At the moment, in the U.S. Court of Appeals for the District of Columbia Circuit, Verizon Communications Inc. (VZ) is attempting to legally bar Congress and the FCC from exerting any authority over its networks, claiming that the First Amendment protects the company’s “editorial discretion.” (I am among a large group of current and former government officials who this week filed a brief opposing that startling argument.)
The sweeping economic and social implications of Verizon’s assertions are deeply troubling. High-speed Internet has become vital to communications in the U.S. Yet Verizon wants network operators to possess the same free-speech rights that newspaper publishers have to control the contents of their editorial pages. This could preclude Congress from making any law that inhibits a company’s business choices, whether to inflict harm on a competitor or to suppress or ignore points of view of which it disapproves. Verizon certainly has the constitutional right to make this argument. The country needs to understand, however, that what it’s asking for is to privilege its own speech over that of more than 300 million Americans.
Because any communications company’s job is to transmit speech, not to determine its content, the court should decide that Verizon is not, in a legal sense, a “speaker.”

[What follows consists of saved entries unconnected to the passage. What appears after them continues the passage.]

(** A job file with a short line, a line with an out-of-range hour, and
    two good lines around them (the last one ends in CR LF). *)
Definition sampleContent : string :=
  "* * * * * echo first" ++ nl ++
  "# nightly jobs" ++ nl ++
  "0 24 * * * echo never" ++ nl ++
  "30 2 * * * echo   last one" ++ String "013" nl.

Definition sampleJobFile : JobFile := Opened sampleContent None.




(** A job-file line with a no-break space (U+00A0) and an em space
    (U+2003) between its fields. *)
Definition noBreakSpace : string := String "194" (String "160" "").

Definition emSpace : string := String "226" (String "128" (String "131" "")).

Definition unicodeSpacedLine : string :=
  "30" ++ noBreakSpace ++ "2 * * *" ++ emSpace ++ "echo" ++ noBreakSpace ++
  noBreakSpace ++ "last one".

(** Two records written concurrently, and the state after the two
    goroutines took turns until both were done. *)
Definition okStatus : JobStatus :=
  newJobStatus "echo ok" okRun lastOfJanuary 8%N.

Definition bothOpen : Handles := mkHandles true true.

Definition interleavedRun : Config :=
  run (roundRobin 400 2) (initial bothOpen [failedStatus; okStatus]).

(** ** Further sample data *)

(** A busy quarter of an hour: a job is submitted, two jobs finish, the
    first job is deleted, a submission repeats a name, and the pages are
    looked at. *)
Definition sampleActions : list Action :=
  [SubmitJob lastOfJanuary
     (submitRequest "nightly" "30 2 * * *" "echo night" "runs at night");
   RunJob "echo ok" okRun lastOfJanuary 1;
   ShowStatus lastOfJanuary (mkRequest "GET" [] [] false);
   DeleteJob (deleteRequest "1");
   RunJob "echo ok" failedRun firstOfFebruary 2;
   SubmitJob firstOfFebruary
     (submitRequest "nightly" "* * * * *" "echo again" "same name");
   ShowDeletePage (mkRequest "GET" [] [] false);
   DownloadLog (downloadRequest (uuidString 2))].

Definition sampleOutcome : Outcome (Process FieldSchedule) :=
  performAll specParseStandard decimalInteger sampleActions pingProcess.

(** The process, and its database, that an outcome holds. *)
Definition processOf (o : Outcome (Process FieldSchedule))
  : Process FieldSchedule :=
  match o with
  | Returned p => p
  | Panicked => mkProcess nilWorld []
  end.

Definition databaseOf (o : Outcome (Process FieldSchedule)) : Database :=
  match db (world (processOf o)) with
  | Some d => d
  | None => emptyDatabase
  end.

Definition pingDatabase : Database := mkDatabase [] 0 [pingRow] 1.

(** A submission of a new job that runs at half past two, the process
    after it, and the minute at which both jobs are due. *)
Definition nightlyRequest : Request :=
  submitRequest "nightly" "30 2 * * *" "echo night" "runs at night".

Definition nightlyProcess : Process FieldSchedule :=
  processOf (stateOf (submitJobHandler specParseStandard lastOfJanuary
                                       nightlyRequest pingProcess)).

Definition halfPastTwo : Time := mkTime 2024 2 1 2 30 0.

(** The variant with task files, right after its [main] opened the log. *)
Definition freshTaskLogs : TaskLogs := mkTaskLogs freshWorld [].

Definition taskLogRequest (uid : string) : Request :=
  mkRequest "GET" [("task_id", uid)] [] false.

(** A table with an unparsable active row between two good ones, the
    middle one left behind by a refused schedule. *)
Definition mixedWorld : World :=
  mkWorld (Some "")
          (Some (mkDatabase [] 0
                   [pingRow; badMinuteRow;
                    mkJobRow 3 "nightly" "30 2 * * *" "echo night"
                             "runs at night" "31-01-2024 10:00:00" true None]
                   3))
          "".

(** * Properties *)

(** ** Status recorder and executor *)

Lemma runError_none_iff (r : RunResult) :
  runError r = None <-> termination r = Exited 0.
Proof.
  unfold runError. destruct (termination r) as [[|c]|signal|reason]; split;
    intro H; try reflexivity; try discriminate H.
Qed.

Lemma newJobStatus_success_iff cmd r endTime u :
  Status (newJobStatus cmd r endTime u) = "Success" <->
  termination r = Exited 0.
Proof.
  rewrite <- runError_none_iff. unfold newJobStatus; simpl.
  destruct (runError r); split; intro H; try reflexivity; discriminate H.
Qed.

Lemma newJobStatus_failure_iff cmd r endTime u :
  Status (newJobStatus cmd r endTime u) = "Failure" <->
  termination r <> Exited 0.
Proof.
  rewrite <- runError_none_iff. unfold newJobStatus; simpl.
  destruct (runError r); split; intro H; try reflexivity;
    try discriminate; try congruence.
Qed.

Lemma existsb_uid_false uid d :
  uidFresh uid d -> existsb (fun r => task_uid r =? uid) (tasks d) = false.
Proof.
  unfold uidFresh. induction (tasks d) as [|row rows IH]; intro H; simpl.
  - reflexivity.
  - destruct (String.eqb_spec (task_uid row) uid) as [E|_].
    + exfalso. apply (H row); [left; reflexivity | exact E].
    + simpl. apply IH. intros r Hr. apply H. right. exact Hr.
Qed.

Lemma existsb_uid_true uid d :
  existsb (fun r => task_uid r =? uid) (tasks d) = true ->
  exists row, In row (tasks d) /\ task_uid row = uid.
Proof.
  intro H. apply existsb_exists in H. destruct H as [row [Hin Heq]].
  exists row. split; [exact Hin | apply String.eqb_eq; exact Heq].
Qed.

Lemma logJobStatus_db js w : db (logJobStatus js w) = db w.
Proof. unfold logJobStatus. destruct (logFile w); reflexivity. Qed.

Lemma logJobStatusToDB_logFile js w :
  logFile (logJobStatusToDB js w) = logFile w.
Proof.
  unfold logJobStatusToDB. destruct (db w) as [d|]; [|reflexivity].
  destruct (insertTask _ _ _ _ _ d) as [[d' n]|err]; reflexivity.
Qed.

(** What [logJobStatusToDB] does to the table: nothing, or one new row
    that carries the record. *)
Lemma logJobStatusToDB_tasks js w :
  tasksOf (logJobStatusToDB js w) = tasksOf w \/
  exists d, db w = Some d /\ uidFresh (UID js) d /\
    tasksOf (logJobStatusToDB js w) =
    (tasks d ++ [rowOf (tasks_seq d + 1) js])%list.
Proof.
  unfold logJobStatusToDB, tasksOf. destruct (db w) as [d|] eqn:Hdb.
  - unfold insertTask.
    destruct (existsb _ (tasks d)) eqn:Hex; simpl.
    + left. rewrite Hdb. reflexivity.
    + right. exists d. split; [reflexivity|]. split; [|reflexivity].
      intros row Hin Heq.
      assert (Ht : existsb (fun r => task_uid r =? UID js) (tasks d) = true).
      { apply existsb_exists. exists row. split; [exact Hin|].
        apply String.eqb_eq. exact Heq. }
      rewrite Ht in Hex. discriminate Hex.
  - left. rewrite Hdb. reflexivity.
Qed.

This particular lawsuit is just one push in a longer effort by Verizon and the other high-speed Internet-access providers to get immunity from oversight. AT&T Inc., just last week, filed a petition with the FCC seeking wholesale deregulation of its wires. According to Harold Feld of the consumer advocacy group Public Knowledge, this would make the company immune to all laws promoting consumer protection, competition and universal affordable communications. California became the most recent of more than 20 states to eliminate its authority over digital networks.
California became the most recent of more than 20 states to eliminate its authority over digital networks.
And consider why the FCC now is unable even to ask communications companies about their contingency plans for responding to a loss of power caused by a hurricane or other natural disaster. Five years ago the FCC, responding to findings that communications companies had supplied too little backup power during and after Hurricane Katrina, moved to adopt rules requiring the companies to have emergency energy sources. In response, the companies sued, claiming that the commission had no authority over them. Before that case could be resolved, the George W. Bush administration’s Office of Management and Budget determined that such rules would require the companies to incur undue costs to gather the needed information, and the commission withdrew its effort altogether.